Alysha lupa, hubungan diantara mereka masih samar. Meskipun diam-diam, Alysha sudah mengetahui hubungan antara Abdi dan Karin. Untuk saat ini saja, biarkan Alysha bersikap seolahmereka masih bersama, seolah tidak ada Karin diantara mereka.
Alysha berjalan ke kamarnya dan mendapati ibunya yang sedang menatap Alysha dengan pandangan yang sulit diartikan.
Alysha menghentikan langkahnya. "Kenapa Ma?"
"Kamu... Mau keluar ya?"
Alysha menghela napas. "Alysha nggak papa Ma, Alysha bisa jaga diri."
"Tapi.." ucapan Ibu Alysha menggantung. Namun tiada kalimat penerus setelahnya. Hanya gelengan dan sebuah pelukan.
Alysha membalas pelukan Ibunya. Ia mengerti kekhawatiran ibunya. Tapi Alysha memang sedang baik-baik saja. Semoga.
10 menit kemudian, Alysha sudah keluar dari kamarnya. Tidak, Alysha tidak mandi tentu saja. Sebab jika ia mandi terlebih dahulu, Abdi pasti sudah mati kebosanan.

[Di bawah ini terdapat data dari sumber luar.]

Lemma lead_times_raises (l1 l2 : list record) (mr : record) :
  is_ok (elapsed "merged_at" mr) = false ->
  is_ok (lead_times (l1 ++ mr :: l2)) = false.
Proof.
  intros Hmr. induction l1 as [|x l1 IH]; simpl.
  - destruct (elapsed "merged_at" mr); [discriminate | reflexivity].
  - destruct (elapsed "merged_at" x); [| reflexivity]. simpl.
    destruct (lead_times (l1 ++ mr :: l2)); [discriminate | reflexivity].
Qed.

Lemma restore_times_raises (l1 l2 : list record) (inc : record) :
  is_ok (elapsed "closed_at" inc) = false ->
  is_ok (restore_times (l1 ++ inc :: l2)) = false.
Proof.
  intros Hinc. induction l1 as [|x l1 IH]; simpl.
  - destruct (elapsed "closed_at" inc); [discriminate | reflexivity].
  - destruct (elapsed "closed_at" x); [| reflexivity]. simpl.
    destruct (restore_times (l1 ++ inc :: l2)); [discriminate | reflexivity].
Qed.

(** *** The age histogram *)

Lemma count_age_total (age : Z) (g : age_groups) :
  total_ages (count_age age g) = total_ages g + 1.
Proof.
  unfold count_age, total_ages.
  destruct (age <? 1); [simpl; lia |].
  destruct (age <=? 7); [simpl; lia |].
  destruct (age <=? 30); simpl; lia.
Qed.

Lemma age_loop_total (clock : Z) (issues : list record) (g g' : age_groups) :
  age_loop clock issues g = Ok g' ->
  total_ages g'
  = total_ages g + len (filter (fun i => get_is_str i "state" "opened" = true) issues).
Proof.
  revert g. induction issues as [|i issues IH]; intros g E.
  - simpl in E. injection E as <-. unfold len; simpl. lia.
  - simpl in E. apply bind_Ok in E as (state & Hst & E).
    unfold getitem in Hst.
    destruct (i !! "state") as [v|] eqn:Hk; [injection Hst as -> | discriminate Hst].
    assert (Hi : get_is_str i "state" "opened" = is_str state "opened").
    { unfold get_is_str. rewrite Hk. reflexivity. }
    destruct (is_str state "opened") eqn:Hopen.
    + rewrite filter_cons_True by exact Hi. rewrite len_cons.
      inv_result. apply IH in E. rewrite E, count_age_total. lia.
    + rewrite filter_cons_False by (rewrite Hi; discriminate).
      apply IH in E. exact E.
Qed.
Lemma initialize_config_files_spec st r st' :
  _initialize_config_files st = (r, st') →
  created_only (default_file (self st)) st st' ∧
  (r = Ok () → ∀ p, default_file (self st) p → path_exists p (fs st') = true).
Proof.
  unfold _initialize_config_files.
  unfold mbind at 1, Py_bind at 1, get_state at 1.
  unfold mbind at 1, Py_bind at 1.
  destruct ((if negb (path_exists (example_env_file (self st)) (fs st))
             then _create_example_env else mret ()) st) as [r1 st1] eqn:H1.
  apply (guarded_create (default_file (self st)) st) in H1 as [Hco1 Hex1];
    [| apply created_only_refl | by left | apply create_example_env_same_but].
  destruct r1 as [[]|e]; [|intros [= <- <-]; by split].
  assert (self st1 = self st) as Hs1 by apply Hco1.
  unfold mbind at 1, Py_bind at 1, get_state at 1.
  unfold mbind at 1, Py_bind at 1. rewrite Hs1.
  destruct ((if negb (path_exists (mobile_devices_path (self st)) (fs st1))
             then _create_default_devices else mret ()) st1) as [r2 st2] eqn:H2.
  pose proof H2 as H2'.
  apply (guarded_create (default_file (self st)) st) in H2 as [Hco2 Hex2];
    [| done | by right; left
     | rewrite <- Hs1; apply create_default_devices_same_but].
  apply (guarded_create (default_file (self st)) st1) in H2' as [Hco12 _];
    [| apply created_only_refl | by right; left
     | rewrite <- Hs1; apply create_default_devices_same_but].
  destruct r2 as [[]|e]; [|intros [= <- <-]; by split].
  assert (self st2 = self st) as Hs2 by apply Hco2.
  unfold mbind at 1, Py_bind at 1, get_state at 1. rewrite Hs2.
  intros H3. pose proof H3 as H3'.
  apply (guarded_create (default_file (self st)) st) in H3 as [Hco3 Hex3];
    [| done | by right; right
     | rewrite <- Hs2; apply create_empty_entities_same_but].
  apply (guarded_create (default_file (self st)) st2) in H3' as [Hco23 _];
    [| apply created_only_refl | by right; right
     | rewrite <- Hs2; apply create_empty_entities_same_but].
  split; [done|]. intros Hr p [-> | [-> | ->]].
  - eapply created_only_exists; [exact Hco23|].
    eapply created_only_exists; [exact Hco12|]. by apply Hex1.
  - eapply created_only_exists; [exact Hco23|]. by apply Hex2.
  - by apply Hex3.
Qed.

Lemma path_prefixes_self p : p ∈ path_prefixes p.
Proof.
  induction p as [|x p IH]; simpl; [by left|].
  right. apply list_elem_of_fmap. eauto.
Qed.

Lemma mkdir_p_spec p f f' :
  fs_mkdir_p p f = Ok f' →
  fs_files f' = fs_files f ∧ fs_denied f' = fs_denied f ∧
  fs_dirs f ⊆ fs_dirs f' ∧ p ∈ fs_dirs f'.
Proof.
  unfold fs_mkdir_p. case_decide as Hin; [by intros [= <-]|].
  repeat (case_match; [done|]). intros [= <-]. simpl.
  repeat split; [set_solver|].
  apply elem_of_union_l, elem_of_list_to_set, path_prefixes_self.
Qed.

Lemma mkdir_p_again p f : p ∈ fs_dirs f → fs_mkdir_p p f = Ok f.
Proof. intros Hin. unfold fs_mkdir_p. by rewrite decide_True. Qed.

Lemma path_exists_dirs_mono q f f' :
  fs_files f' = fs_files f → fs_dirs f ⊆ fs_dirs f' →
  path_exists q f' = false → path_exists q f = false.
Proof.
  unfold path_exists. intros -> Hsub.
  rewrite !orb_false_iff, !bool_decide_eq_false. set_solver.
Qed.

(** What [__init__] does to the world, by cases. *)
Lemma init_cases dir fs0 env0 r st :
  __init__ dir fs0 env0 = (r, st) →
  self st = new_manager dir ∧
  ((∃ e, r = Raise e ∧ fs st = fs0) ∨
   (∃ f1 e, fs_mkdir_p dir fs0 = Ok f1 ∧ r = Raise e ∧ fs st = f1) ∨
   (∃ f1 env1,
      fs_mkdir_p dir fs0 = Ok f1 ∧
      _initialize_config_files
        {| self := new_manager dir; fs := f1; environ := env1 |} = (r, st))).
Proof.
  unfold __init__, _check_config_dir.
  unfold mbind at 1, Py_bind at 1. cbn [self fs config_dir new_manager].
  destruct (fs_mkdir_p dir fs0) as [f1|e] eqn:Hmk.
  - unfold mbind at 1, Py_bind at 1, get_state at 1.
    unfold mbind at 1, Py_bind at 1, lift_result at 1. cbn [self fs environ set_fs].
    destruct (load_dotenv _ f1 env0) as [env1|e] eqn:Hld.
    + unfold mbind at 1, Py_bind at 1, modify at 1, set_environ. cbn [self fs environ].
      intros Hinit. split.
      * apply initialize_config_files_spec in Hinit as [(Hs & _) _]. by rewrite Hs.
      * right. right. by exists f1, env1.
    + intros [= <- <-]. split; [done|]. right. left. by exists f1, e.
  - intros [= <- <-]. split; [done|]. left. by exists e.
Qed.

"Yuk," ajak Alysha pada Abdi yang kini sedang menatapnya.
Abdi berdiri dari duduknya. "Cepet banget. Kamu nggak mandi ya," tebak Abdi yang seratus persen benar.
"Kamu tahu sendiri mandiku seberapa lama. Jadi mending ayok berangkat sekarang biar nggak siang-siang amat."
"Yaudah-yaudah." Abdi mengalah seperti biasanya.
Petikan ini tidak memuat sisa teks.